Play is split up over a series of specific house scenarios, each with a specific goal you must achieve by using a team of ghosts hand picked from your roster. Goals can be very simple, a simple scare everyone out of the house task…initially quite disappointingly simple and easy, but as you progress, things get far more interesting.
The more detailed mission goals give you a real feeling of being an outside force operating within the real world; you cannot directly manipulate people’s actions and can only give them a nudge in the right direction by using your ghosts. My favourite mission so far is one of the earlier ones where you visit the house of a lonely old woman…a woman so lonely she has killed various people who come to her house so they can never leave. So hidden around her house are the bodies of a saleswoman, an electrician and a gasman, some of her family are round and you have to uncover the bodies and bring her to justice. Another one which raised a smile is one involving some teenagers in a cabin who have to be tricked into reading a cursed book in the basement…very Evil Dead in its approach.
So how do you actually achieve all this? Well you have a selection of ghosts to take into a level with you, ghosts with different powers that can only be used in specific situations. You get ghosts that can roam free or you can be more specific and bind a ghost to a child or to the TV or just about anything you can see, the use of ghosts can be extremely clever and there are multiple solutions to the games puzzles. Things are made slightly more complex though by the addition of a plasma limit. Plasma is produced by scaring people and you require plasma to deploy ghosts and for them to use their powers, so you have to juggle which ghosts and what powers you are using at any one time.
If you want to get a person to investigate a room, or even a specific object then it’s up to you to get their attention…so get a ghost to make a strange smell in their or rattle some chains! Individual people have certain fears and beliefs too that you can investigate to help you manipulate them to how you see fit.

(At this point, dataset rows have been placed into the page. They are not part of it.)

(** One insertion into a table nobody has locked. *)
Lemma set_quiet t kh k v :
  Inv t -> quiet t -> 0 <= k < kFtInvalidKey -> Z.of_nat (length v) = val_size t ->
  exists r t', set_spinlock gid kh k v t = Ok (r, t') /\
    ((r = kSuccess /\ Inv t' /\ quiet t' /\ cfg t' = cfg t /\
      forall j k', (j < Z.to_nat (num_buckets_ t))%nat ->
        a_map (view t' j) !! k' =
          if (k' =? k) && (j =? bidx t kh)%nat then Some v else a_map (view t j) !! k') \/
     (r = kInsufficientSpaceIndex /\ fl_head t = 0)).
Proof.
  intros HI Hq Hk Hl. destruct (Inv_bucket t kh HI) as (_ & Hlt & _). destruct (Hq _ Hlt) as [Hu Hc].
  destruct (set_spinlock_ok t gid kh k v (mkA (a_map (view t (bidx t kh))) (a_ts (view t (bidx t kh)) + 1) gid 1)
    HI ltac:(lia) Hcl ltac:(lia)) as (r & t' & Hs & HI' & Hr).
  { rewrite Hc. done. }
  { unfold a_lock. by rewrite Hu. }
  exists r, t'. split; [done|]. destruct Hr as [(-> & Hv)|(-> & _ & Hf & _)]; [left|by right].
  destruct Hv as (Hvi & Hcfg & Hvo). split_and!; try done.
  - intros j Hj. rewrite (cfg_nb_eq t t' Hcfg) in Hj. destruct (decide (j = bidx t kh)) as [->|Hne].
    + rewrite Hvi. split; [|done]. rewrite is_unlocked_even in Hu. apply unlock_quiet. by apply negb_true_iff.
    + rewrite Hvo by done. by apply Hq.
  - intros j k' Hj. destruct (Nat.eqb_spec j (bidx t kh)) as [->|Hne].
    + rewrite Hvi. unfold a_unlock, a_put, stored. simpl. rewrite firstn_all2 by lia.
      destruct (Z.eqb_spec k' k) as [->|]; simpl; [by rewrite lookup_insert_eq|by rewrite lookup_insert_ne].
    + rewrite Hvo by done. by rewrite andb_false_r.
Qed.

Lemma populate_key_ok t k :
  Inv t -> quiet t -> val_size t = vs -> 0 <= k < kFtInvalidKey ->
  (exists t', populate_key mp repl_i gid const_val vs k t = Ok t' /\ Inv t' /\ quiet t' /\
     extends k (k + 1) t t') \/
  (populate_key mp repl_i gid const_val vs k t = Err ExitFail /\ fl_head t = 0).
Proof.
  intros HI Hq Hv Hk. destruct (ds_keyhash_ok k) as (kh & Ekh & _).
  assert (keyhash k = kh) as Ek by (unfold keyhash; by rewrite Ekh).
  unfold populate_key. rewrite Ekh. cbn [mbind res_bind].
  assert (match mp with None => Ok false | Some m =>
      _ ← assert_ ((0 <=? repl_i) && (repl_i <? HOTS_MAX_REPLICAS));
      Ok (negb (Mappings.should_i_populate m kh repl_i)) end = Ok (negb (populated mp repl_i k))) as ->.
  { unfold populated. rewrite Ek. destruct mp as [m|]; [|done]. specialize (Hrepl m eq_refl).
    rewrite (proj2 (Z.leb_le _ _)), (proj2 (Z.ltb_lt _ _)) by lia. done. }
  assert (forall k', (k <=? k') && (k' <? k + 1) = (k' =? k)) as Hb.
  { intros k'. destruct (Z.leb_spec k k'), (Z.ltb_spec k' (k + 1)), (Z.eqb_spec k' k); done || lia. }
  cbn [mbind res_bind]. destruct (populated mp repl_i k) eqn:Ep; cbn [negb].
  2:{ left. exists t. split_and!; try done. split; [done|]. intros j k' Hj. rewrite Hb.
      destruct (Z.eqb_spec k' k) as [->|]; [|done]. by rewrite Ep. }
  rewrite (proj2 (Z.ltb_ge _ _)) by lia. cbn [mbind res_bind]. fold (initial_value const_val vs k).
  destruct (set_quiet t kh k (initial_value const_val vs k) HI Hq Hk) as (r & t' & -> & Hr).
  { unfold initial_value. rewrite length_replicate. destruct HI as [sh (Hc & _)].
    destruct (cfg_val t Hc). lia. }
  cbn [mbind res_bind]. destruct Hr as [(-> & HI' & Hq' & Hcfg & Hm)|(-> & Hf)]; simpl; [left|by right].
  exists t'. split_and!; try done. split; [done|]. intros j k' Hj. rewrite Hb, (Hm j k' Hj).
  destruct (Z.eqb_spec k' k) as [->|]; simpl; [by rewrite Ep, Ek|done].
Qed.

Lemma extends_trans lo mid hi t1 t2 t3 :
  lo <= mid <= hi -> extends lo mid t1 t2 -> extends mid hi t2 t3 -> extends lo hi t1 t3.
Proof.
  intros Hm [Hc1 H1] [Hc2 H2]. split; [congruence|]. intros j k Hj.
  rewrite H2, H1 by (rewrite ?(cfg_nb_eq t1 t2 Hc1); done). rewrite (cfg_bidx t1 t2) by done.
  destruct (populated mp repl_i k), (j =? bidx t1 (keyhash k))%nat; rewrite ?andb_false_r; try done.
  rewrite ?andb_true_r.
  destruct (Z.leb_spec lo k), (Z.leb_spec mid k), (Z.ltb_spec k mid), (Z.ltb_spec k hi); done || lia.
Qed.

Lemma populate_loop_ok n k t :
  Inv t -> quiet t -> val_size t = vs -> 0 <= k -> k + Z.of_nat n <= kFtInvalidKey ->
  (exists t', populate_loop n mp repl_i gid const_val vs k t = Ok t' /\ Inv t' /\ quiet t' /\
     extends k (k + Z.of_nat n) t t') \/
  (populate_loop n mp repl_i gid const_val vs k t = Err ExitFail /\
   exists m t1, (m < n)%nat /\ populate_loop m mp repl_i gid const_val vs k t = Ok t1 /\ fl_head t1 = 0).
Proof.
  revert k t. induction n as [|n IH]; intros k t HI Hq Hv Hk Hn.
  { left. exists t. split_and!; try done. split; [done|]. intros j k' Hj.
    destruct (Z.leb_spec k k'), (Z.ltb_spec k' (k + Z.of_nat 0)); try done. lia. }
  cbn [populate_loop]. destruct (populate_key_ok t k HI Hq Hv ltac:(lia)) as [(t1 & E & HI1 & Hq1 & Hx)|(E & Hf)].
  2:{ right. rewrite E. split; [done|]. exists 0%nat, t. split_and!; [lia|done..]. }
  rewrite E. cbn [mbind res_bind]. pose proof Hx as [Hcfg _].
  destruct (IH (k + 1) t1) as [(t' & -> & HI' & Hq' & Hx')|(-> & m & t2 & Hm & Hp & Hf)]; try done.
  - unfold cfg in Hcfg. congruence.
  - lia.
  - lia.
  - left. exists t'. split_and!; [done..|]. apply (extends_trans k (k + 1) _ t t1 t'); [lia|done|].
    by replace (k + Z.of_nat (S n)) with (k + 1 + Z.of_nat n) by lia.
  - right. split; [done|]. exists (S m), t2. cbn [populate_loop]. rewrite E. split_and!; [lia|done..].
Qed.
End Populate.

(** C32: populating an empty table as replica [repl_i] stores exactly the keys below
    [num_keys] whose mapping makes this worker their owner, each in the bucket of
    its hash with its initial bytes, leaves no lock behind and keeps the
    invariant; the process ends only when the table has run out of extra
    buckets. *)
Theorem populate_correct t num_keys vs m repl_i gid const_val :
  Inv t -> (forall j, (j < Z.to_nat (num_buckets_ t))%nat -> view t j = abucket0) ->
  is_primary t = (repl_i =? 0) -> val_size t = vs -> vs <= HOTS_MAX_VALUE ->
  1 <= num_keys <= kFtInvalidKey -> 0 <= repl_i < HOTS_MAX_REPLICAS -> caller_wf gid ->
  (exists t', ds_fixedtable_populate t num_keys vs (Some m) repl_i gid true const_val = Ok t' /\
     Inv t' /\ quiet t' /\
     forall k kh, ds_keyhash k = Ok kh ->
       a_map (view t' (bidx t' kh)) !! k =
         if (0 <=? k) && (k <? num_keys) && Mappings.should_i_populate m kh repl_i
         then Some (initial_value const_val vs k) else None) \/
  (ds_fixedtable_populate t num_keys vs (Some m) repl_i gid true const_val = Err ExitFail /\
   exists n t1, Z.of_nat n < num_keys /\
     populate_loop n (Some m) repl_i gid const_val vs 0 t = Ok t1 /\ fl_head t1 = 0).
Proof.
  intros HI Hview Hp Hv Hvs Hn Hr Hcl. unfold ds_fixedtable_populate. cbn [negb mbind res_bind].
  rewrite Hp. assert ((if repl_i =? 0 then assert_ (repl_i =? 0) else assert_ (negb (repl_i =? 0))) = Ok tt)
    as -> by by destruct (repl_i =? 0).
  cbn [mbind res_bind]. rewrite (proj2 (Z.leb_le _ _)), Hv, Z.eqb_refl by lia. cbn [assert_ mbind res_bind].
  destruct (populate_loop_ok (Some m) repl_i gid const_val vs Hcl Hvs ltac:(done) (Z.to_nat num_keys) 0 t)
    as [(t' & -> & HI' & Hq' & Hcfg & Hx)|(-> & n & t1 & Hlt & Hl & Hf)]; try done; [|lia| |].
  - intros j Hj. rewrite Hview by done. done.
  - left. exists t'. split_and!; try done. intros k kh Ek.
    destruct (Inv_bucket t kh HI) as (_ & Hlt & _).
    rewrite (cfg_bidx t t') by done. rewrite Hx by done. rewrite Hview by done.
    unfold populated, keyhash. rewrite Ek, Nat.eqb_refl, andb_true_r, Z2Nat.id, Z.add_0_l by lia. done.
  - right. split; [done|]. exists n, t1. split_and!; [lia|done..].
Qed.

Lemma populate_correct_witness :
  exists t t', make 60 8 1 true = Ok t /\
    ds_fixedtable_populate t 5 8 (Some (Mappings.mk 0 1 1 0 false 0 1 1 1 (-1) false)) 0 0 true (-1) = Ok t' /\
    Inv t' /\ a_map (view t' (bidx t' (keyhash 3))) !! 3 = Some (replicate 8 3).
Proof.
  destruct demo_table as (t & Hm & HI & Hp & Hv & Hn & _ & Hview). exists t.
  destruct (ds_fixedtable_populate t 5 8 (Some (Mappings.mk 0 1 1 0 false 0 1 1 1 (-1) false)) 0 0 true (-1))
    as [t'|] eqn:E.
  2:{ vm_compute in Hm. injection Hm as <-. vm_compute in E. discriminate. }
  destruct (populate_correct t 5 8 (Mappings.mk 0 1 1 0 false 0 1 1 1 (-1) false) 0 0 (-1))
    as [(t1 & H1 & HI1 & _ & Hk)|(H1 & _)].
  - exact HI.
  - intros j Hj. apply Hview. lia.
  - exact Hp.
  - exact Hv.
  - vm_compute. discriminate.
  - split; [lia|vm_compute; discriminate].
  - split; [lia|reflexivity].
  - split; [lia|reflexivity].
  - rewrite E in H1. injection H1 as <-. exists t'. split; [exact Hm|]. split; [reflexivity|]. split; [exact HI1|].
    assert (ds_keyhash 3 = Ok (keyhash 3)) as Hh by (vm_compute; reflexivity).
    etransitivity; [exact (Hk 3 (keyhash 3) Hh)|]. vm_compute. reflexivity.
  - rewrite E in H1. discriminate.
Defined.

One thing I did find tricky about the game was the ghost selection, if you are playing a mission for the first time there is no real way to assess the situation, you can’t observe the layout first and decide which ghost types you require. But this is covered up by the replayability of some of the levels as you can unlock extra ghosts by achieving hidden tasks and also build up gold plasma which you can use to buy your ghosts new powers.
On top of the brilliantly cheesy soundtrack and voiceovers are some pretty smooth graphics. The houses are detailed and full of things to see; the people wander around about their business and chat with each other in what is basically a highly detailed version of The Sims. If you want a few flashy graphical effects thrown in then the ghost powers do offer the occasional flash of light but they aren’t gonna knock your socks off, this is a game all about playability really.
On the downside though there isn’t much room for customization, a level editor, multiplayer option or even a ghost editor would have made this a real cracking title, as it is it’s a great experience that will ultimately get a bit repetitive. So, much like it’s predecessor Dungeon Keeper to the end then…Ghost Master is a highly playable title with a lot going for it, best played in short burst, a quick mission now and then, it’s sheer originality carries it through.